● **PROVIDED ENTRIES**:
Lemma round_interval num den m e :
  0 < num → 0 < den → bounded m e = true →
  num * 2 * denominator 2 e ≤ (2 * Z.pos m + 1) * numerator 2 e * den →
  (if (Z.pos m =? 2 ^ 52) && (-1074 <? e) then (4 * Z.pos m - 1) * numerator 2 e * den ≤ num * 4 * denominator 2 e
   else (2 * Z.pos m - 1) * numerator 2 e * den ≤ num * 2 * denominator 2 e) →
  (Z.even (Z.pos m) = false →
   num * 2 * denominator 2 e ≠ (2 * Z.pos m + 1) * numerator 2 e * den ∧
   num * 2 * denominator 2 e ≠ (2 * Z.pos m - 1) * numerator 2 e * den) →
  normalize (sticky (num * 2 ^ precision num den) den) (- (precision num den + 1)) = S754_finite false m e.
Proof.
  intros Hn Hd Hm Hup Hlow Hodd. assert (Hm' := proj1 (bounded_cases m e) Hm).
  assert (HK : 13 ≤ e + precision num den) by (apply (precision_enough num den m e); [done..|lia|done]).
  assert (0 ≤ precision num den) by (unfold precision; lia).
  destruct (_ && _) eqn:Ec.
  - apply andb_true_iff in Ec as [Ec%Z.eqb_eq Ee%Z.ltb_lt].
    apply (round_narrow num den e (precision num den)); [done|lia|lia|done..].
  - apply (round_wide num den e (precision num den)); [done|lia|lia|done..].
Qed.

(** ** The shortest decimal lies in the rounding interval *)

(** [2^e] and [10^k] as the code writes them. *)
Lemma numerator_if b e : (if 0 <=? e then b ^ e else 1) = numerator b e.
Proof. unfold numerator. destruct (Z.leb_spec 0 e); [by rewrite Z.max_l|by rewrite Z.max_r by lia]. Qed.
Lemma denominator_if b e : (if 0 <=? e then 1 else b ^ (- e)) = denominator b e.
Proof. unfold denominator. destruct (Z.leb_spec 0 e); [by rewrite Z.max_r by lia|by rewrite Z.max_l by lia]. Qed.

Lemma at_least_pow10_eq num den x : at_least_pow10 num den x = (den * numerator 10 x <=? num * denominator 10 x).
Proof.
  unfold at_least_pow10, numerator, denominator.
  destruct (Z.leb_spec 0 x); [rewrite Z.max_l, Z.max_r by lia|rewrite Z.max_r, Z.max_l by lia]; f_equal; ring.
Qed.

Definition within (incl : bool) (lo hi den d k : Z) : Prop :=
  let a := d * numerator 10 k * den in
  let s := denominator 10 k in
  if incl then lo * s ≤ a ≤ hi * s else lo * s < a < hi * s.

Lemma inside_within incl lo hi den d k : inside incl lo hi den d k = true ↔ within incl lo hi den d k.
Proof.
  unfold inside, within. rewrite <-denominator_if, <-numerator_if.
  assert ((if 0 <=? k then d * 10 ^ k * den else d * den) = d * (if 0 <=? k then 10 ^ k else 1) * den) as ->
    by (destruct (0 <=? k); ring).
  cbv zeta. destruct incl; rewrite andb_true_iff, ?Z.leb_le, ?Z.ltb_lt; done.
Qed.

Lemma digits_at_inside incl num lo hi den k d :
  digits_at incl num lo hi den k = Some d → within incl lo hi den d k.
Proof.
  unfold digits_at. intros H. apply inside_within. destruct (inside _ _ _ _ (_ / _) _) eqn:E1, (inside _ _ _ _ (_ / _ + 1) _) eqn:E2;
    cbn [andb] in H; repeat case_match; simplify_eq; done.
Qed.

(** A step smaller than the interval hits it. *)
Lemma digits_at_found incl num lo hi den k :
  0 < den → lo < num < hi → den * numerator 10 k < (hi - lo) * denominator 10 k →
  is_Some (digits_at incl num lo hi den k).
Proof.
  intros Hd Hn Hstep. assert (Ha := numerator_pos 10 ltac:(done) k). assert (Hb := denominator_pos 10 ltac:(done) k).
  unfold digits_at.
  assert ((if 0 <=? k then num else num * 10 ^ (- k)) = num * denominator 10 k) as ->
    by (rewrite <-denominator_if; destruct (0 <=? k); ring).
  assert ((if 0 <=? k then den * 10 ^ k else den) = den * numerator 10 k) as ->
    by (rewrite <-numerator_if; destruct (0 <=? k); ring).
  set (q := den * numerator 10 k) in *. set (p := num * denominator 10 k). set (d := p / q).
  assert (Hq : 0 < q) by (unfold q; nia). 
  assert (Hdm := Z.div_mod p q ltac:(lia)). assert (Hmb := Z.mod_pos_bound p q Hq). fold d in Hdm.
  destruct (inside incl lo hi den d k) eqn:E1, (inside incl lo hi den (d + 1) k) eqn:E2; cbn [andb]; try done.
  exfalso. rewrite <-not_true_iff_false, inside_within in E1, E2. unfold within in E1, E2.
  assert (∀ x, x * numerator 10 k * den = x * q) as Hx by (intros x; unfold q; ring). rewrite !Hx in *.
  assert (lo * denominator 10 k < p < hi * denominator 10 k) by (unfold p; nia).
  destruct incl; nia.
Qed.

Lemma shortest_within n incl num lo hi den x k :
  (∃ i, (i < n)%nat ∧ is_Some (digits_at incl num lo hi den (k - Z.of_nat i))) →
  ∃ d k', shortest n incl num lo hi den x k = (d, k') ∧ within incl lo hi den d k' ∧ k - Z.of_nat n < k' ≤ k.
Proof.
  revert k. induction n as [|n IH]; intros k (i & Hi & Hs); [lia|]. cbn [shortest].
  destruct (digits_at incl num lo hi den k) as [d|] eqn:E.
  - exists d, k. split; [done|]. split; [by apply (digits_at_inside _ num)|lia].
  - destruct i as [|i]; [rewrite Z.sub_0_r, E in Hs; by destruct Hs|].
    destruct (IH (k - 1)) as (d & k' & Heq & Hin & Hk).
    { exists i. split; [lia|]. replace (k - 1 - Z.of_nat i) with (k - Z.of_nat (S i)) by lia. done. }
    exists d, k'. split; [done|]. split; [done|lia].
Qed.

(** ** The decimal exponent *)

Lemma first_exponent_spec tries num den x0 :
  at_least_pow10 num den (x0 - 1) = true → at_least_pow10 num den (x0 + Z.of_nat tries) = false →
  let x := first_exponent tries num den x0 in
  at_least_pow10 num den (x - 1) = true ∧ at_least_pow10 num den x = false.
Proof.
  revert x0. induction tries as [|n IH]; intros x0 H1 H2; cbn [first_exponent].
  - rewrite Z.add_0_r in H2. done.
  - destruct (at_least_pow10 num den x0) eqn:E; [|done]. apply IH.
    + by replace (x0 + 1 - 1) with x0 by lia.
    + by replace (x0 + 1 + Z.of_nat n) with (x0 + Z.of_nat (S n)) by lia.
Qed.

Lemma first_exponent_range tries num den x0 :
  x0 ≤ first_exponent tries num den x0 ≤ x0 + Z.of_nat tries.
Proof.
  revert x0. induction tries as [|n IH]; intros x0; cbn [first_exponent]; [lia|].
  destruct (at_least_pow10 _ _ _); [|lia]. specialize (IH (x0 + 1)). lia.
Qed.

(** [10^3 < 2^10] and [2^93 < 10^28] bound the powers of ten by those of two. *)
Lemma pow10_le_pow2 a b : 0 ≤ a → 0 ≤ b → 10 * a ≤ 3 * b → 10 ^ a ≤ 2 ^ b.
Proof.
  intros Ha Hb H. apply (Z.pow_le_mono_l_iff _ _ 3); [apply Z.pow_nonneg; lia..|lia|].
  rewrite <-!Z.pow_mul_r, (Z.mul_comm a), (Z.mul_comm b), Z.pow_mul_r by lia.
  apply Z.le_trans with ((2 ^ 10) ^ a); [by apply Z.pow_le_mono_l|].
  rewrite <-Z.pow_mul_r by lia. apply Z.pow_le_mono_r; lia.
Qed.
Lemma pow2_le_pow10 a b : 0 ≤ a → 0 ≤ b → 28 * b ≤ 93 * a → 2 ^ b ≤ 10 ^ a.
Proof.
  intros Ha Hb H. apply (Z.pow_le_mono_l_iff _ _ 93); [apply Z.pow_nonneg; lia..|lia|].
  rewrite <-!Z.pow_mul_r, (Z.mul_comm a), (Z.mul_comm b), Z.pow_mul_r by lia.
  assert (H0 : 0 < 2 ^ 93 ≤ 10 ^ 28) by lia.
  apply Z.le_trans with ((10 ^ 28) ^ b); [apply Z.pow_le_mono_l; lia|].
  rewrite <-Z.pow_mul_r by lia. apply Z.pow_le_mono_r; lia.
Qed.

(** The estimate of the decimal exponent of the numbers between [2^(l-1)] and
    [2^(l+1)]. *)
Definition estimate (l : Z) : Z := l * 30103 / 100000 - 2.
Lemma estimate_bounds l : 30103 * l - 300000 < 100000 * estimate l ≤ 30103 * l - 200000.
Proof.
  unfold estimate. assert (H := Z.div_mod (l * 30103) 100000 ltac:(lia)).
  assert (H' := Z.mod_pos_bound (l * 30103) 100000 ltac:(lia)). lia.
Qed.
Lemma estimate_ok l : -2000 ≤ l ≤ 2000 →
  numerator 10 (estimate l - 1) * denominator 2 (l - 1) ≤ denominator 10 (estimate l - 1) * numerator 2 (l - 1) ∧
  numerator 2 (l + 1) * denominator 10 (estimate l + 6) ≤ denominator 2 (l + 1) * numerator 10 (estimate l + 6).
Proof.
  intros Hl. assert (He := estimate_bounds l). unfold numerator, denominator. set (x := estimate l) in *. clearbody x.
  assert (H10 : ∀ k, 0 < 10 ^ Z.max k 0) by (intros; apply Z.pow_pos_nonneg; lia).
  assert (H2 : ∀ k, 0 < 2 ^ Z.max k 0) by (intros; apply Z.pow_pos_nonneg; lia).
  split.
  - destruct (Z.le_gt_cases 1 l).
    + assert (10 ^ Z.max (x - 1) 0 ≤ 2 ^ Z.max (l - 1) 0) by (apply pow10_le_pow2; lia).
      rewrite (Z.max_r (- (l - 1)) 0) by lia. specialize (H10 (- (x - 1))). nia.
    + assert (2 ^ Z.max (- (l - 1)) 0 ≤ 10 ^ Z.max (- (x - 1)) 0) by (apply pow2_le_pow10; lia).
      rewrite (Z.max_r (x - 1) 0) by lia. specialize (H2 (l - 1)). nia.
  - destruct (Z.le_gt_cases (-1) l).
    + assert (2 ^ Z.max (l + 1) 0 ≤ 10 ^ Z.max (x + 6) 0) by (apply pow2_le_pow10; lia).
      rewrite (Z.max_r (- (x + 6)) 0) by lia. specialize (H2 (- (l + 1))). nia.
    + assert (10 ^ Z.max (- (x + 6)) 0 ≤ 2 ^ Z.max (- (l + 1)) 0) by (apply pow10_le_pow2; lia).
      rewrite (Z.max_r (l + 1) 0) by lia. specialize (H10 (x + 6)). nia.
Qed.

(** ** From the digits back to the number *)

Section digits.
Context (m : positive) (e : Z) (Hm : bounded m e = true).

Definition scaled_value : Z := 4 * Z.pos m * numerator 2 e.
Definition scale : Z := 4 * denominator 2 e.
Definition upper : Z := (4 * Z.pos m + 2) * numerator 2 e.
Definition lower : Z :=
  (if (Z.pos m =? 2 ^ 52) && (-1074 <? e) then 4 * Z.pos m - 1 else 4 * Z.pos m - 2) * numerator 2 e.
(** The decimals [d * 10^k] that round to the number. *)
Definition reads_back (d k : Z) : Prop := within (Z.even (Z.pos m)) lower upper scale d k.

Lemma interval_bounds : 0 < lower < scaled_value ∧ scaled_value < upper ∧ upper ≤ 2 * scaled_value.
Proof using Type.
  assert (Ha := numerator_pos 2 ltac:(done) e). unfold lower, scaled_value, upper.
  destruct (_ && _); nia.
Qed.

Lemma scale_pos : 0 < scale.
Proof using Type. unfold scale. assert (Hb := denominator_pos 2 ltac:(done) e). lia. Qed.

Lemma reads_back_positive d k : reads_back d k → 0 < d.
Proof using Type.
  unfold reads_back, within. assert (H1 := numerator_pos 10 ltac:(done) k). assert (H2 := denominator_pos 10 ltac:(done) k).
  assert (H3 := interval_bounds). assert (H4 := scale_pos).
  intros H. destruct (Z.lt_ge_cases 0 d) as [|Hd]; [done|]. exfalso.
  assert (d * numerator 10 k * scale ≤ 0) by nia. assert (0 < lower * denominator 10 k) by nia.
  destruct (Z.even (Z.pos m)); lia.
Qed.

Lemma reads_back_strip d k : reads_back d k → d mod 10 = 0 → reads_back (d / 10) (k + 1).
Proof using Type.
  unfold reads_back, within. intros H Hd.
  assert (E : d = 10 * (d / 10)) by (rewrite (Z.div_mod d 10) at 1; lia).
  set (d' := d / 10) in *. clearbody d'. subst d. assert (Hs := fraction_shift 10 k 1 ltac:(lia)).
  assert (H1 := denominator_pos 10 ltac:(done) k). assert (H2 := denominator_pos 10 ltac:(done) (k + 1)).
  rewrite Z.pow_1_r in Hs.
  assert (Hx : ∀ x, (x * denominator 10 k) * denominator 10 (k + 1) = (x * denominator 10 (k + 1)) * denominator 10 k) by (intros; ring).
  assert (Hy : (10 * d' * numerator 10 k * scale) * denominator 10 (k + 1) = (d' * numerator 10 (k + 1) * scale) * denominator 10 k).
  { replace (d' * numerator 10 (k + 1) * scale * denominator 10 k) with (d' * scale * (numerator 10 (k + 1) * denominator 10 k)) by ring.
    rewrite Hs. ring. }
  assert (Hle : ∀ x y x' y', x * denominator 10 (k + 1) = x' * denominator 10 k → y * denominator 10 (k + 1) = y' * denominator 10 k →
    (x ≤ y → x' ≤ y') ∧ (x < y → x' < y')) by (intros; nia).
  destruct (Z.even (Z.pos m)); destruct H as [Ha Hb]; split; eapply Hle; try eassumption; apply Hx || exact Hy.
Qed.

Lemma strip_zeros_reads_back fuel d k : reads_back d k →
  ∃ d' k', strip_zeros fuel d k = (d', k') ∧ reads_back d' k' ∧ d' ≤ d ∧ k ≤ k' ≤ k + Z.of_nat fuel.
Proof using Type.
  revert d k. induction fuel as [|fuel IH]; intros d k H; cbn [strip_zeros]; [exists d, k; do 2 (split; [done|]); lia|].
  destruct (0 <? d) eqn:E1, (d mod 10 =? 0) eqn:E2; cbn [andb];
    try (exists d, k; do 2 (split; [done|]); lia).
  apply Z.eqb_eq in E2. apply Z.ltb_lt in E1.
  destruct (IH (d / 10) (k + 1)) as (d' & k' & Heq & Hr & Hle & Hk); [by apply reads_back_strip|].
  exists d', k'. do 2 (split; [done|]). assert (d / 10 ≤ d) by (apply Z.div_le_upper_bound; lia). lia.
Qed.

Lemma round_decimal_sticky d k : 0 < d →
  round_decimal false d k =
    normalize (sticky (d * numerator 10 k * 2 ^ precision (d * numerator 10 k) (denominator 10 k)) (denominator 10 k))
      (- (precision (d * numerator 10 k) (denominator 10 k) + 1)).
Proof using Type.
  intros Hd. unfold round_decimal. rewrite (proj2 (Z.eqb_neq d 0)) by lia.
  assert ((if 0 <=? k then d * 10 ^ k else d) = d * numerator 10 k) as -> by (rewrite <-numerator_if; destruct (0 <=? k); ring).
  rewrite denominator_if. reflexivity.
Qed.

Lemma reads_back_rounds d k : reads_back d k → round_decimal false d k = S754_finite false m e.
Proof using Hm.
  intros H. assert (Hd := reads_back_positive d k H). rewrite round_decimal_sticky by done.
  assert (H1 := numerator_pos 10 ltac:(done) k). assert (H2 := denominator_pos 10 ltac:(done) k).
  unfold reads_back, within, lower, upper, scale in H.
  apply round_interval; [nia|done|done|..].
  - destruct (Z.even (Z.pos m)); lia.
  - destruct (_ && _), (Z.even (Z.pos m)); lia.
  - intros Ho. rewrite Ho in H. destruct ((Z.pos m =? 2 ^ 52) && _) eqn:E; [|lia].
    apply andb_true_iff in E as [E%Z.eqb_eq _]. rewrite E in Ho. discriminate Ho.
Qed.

● **PROBLEM DETAILS**: In the listing above, find the line with "n)) by lia." and the line with "intros Ha Hb H. apply (Z.pow_le_mono_l_iff _ _ 93);", then print exactly those two lines and every line between them, and nothing more.

● **ANSWER FOR THE TASK**:
    + by replace (x0 + 1 + Z.of_nat n) with (x0 + Z.of_nat (S n)) by lia.
Qed.

Lemma first_exponent_range tries num den x0 :
  x0 ≤ first_exponent tries num den x0 ≤ x0 + Z.of_nat tries.
Proof.
  revert x0. induction tries as [|n IH]; intros x0; cbn [first_exponent]; [lia|].
  destruct (at_least_pow10 _ _ _); [|lia]. specialize (IH (x0 + 1)). lia.
Qed.

(** [10^3 < 2^10] and [2^93 < 10^28] bound the powers of ten by those of two. *)
Lemma pow10_le_pow2 a b : 0 ≤ a → 0 ≤ b → 10 * a ≤ 3 * b → 10 ^ a ≤ 2 ^ b.
Proof.
  intros Ha Hb H. apply (Z.pow_le_mono_l_iff _ _ 3); [apply Z.pow_nonneg; lia..|lia|].
  rewrite <-!Z.pow_mul_r, (Z.mul_comm a), (Z.mul_comm b), Z.pow_mul_r by lia.
  apply Z.le_trans with ((2 ^ 10) ^ a); [by apply Z.pow_le_mono_l|].
  rewrite <-Z.pow_mul_r by lia. apply Z.pow_le_mono_r; lia.
Qed.
Lemma pow2_le_pow10 a b : 0 ≤ a → 0 ≤ b → 28 * b ≤ 93 * a → 2 ^ b ≤ 10 ^ a.
Proof.
  intros Ha Hb H. apply (Z.pow_le_mono_l_iff _ _ 93); [apply Z.pow_nonneg; lia..|lia|].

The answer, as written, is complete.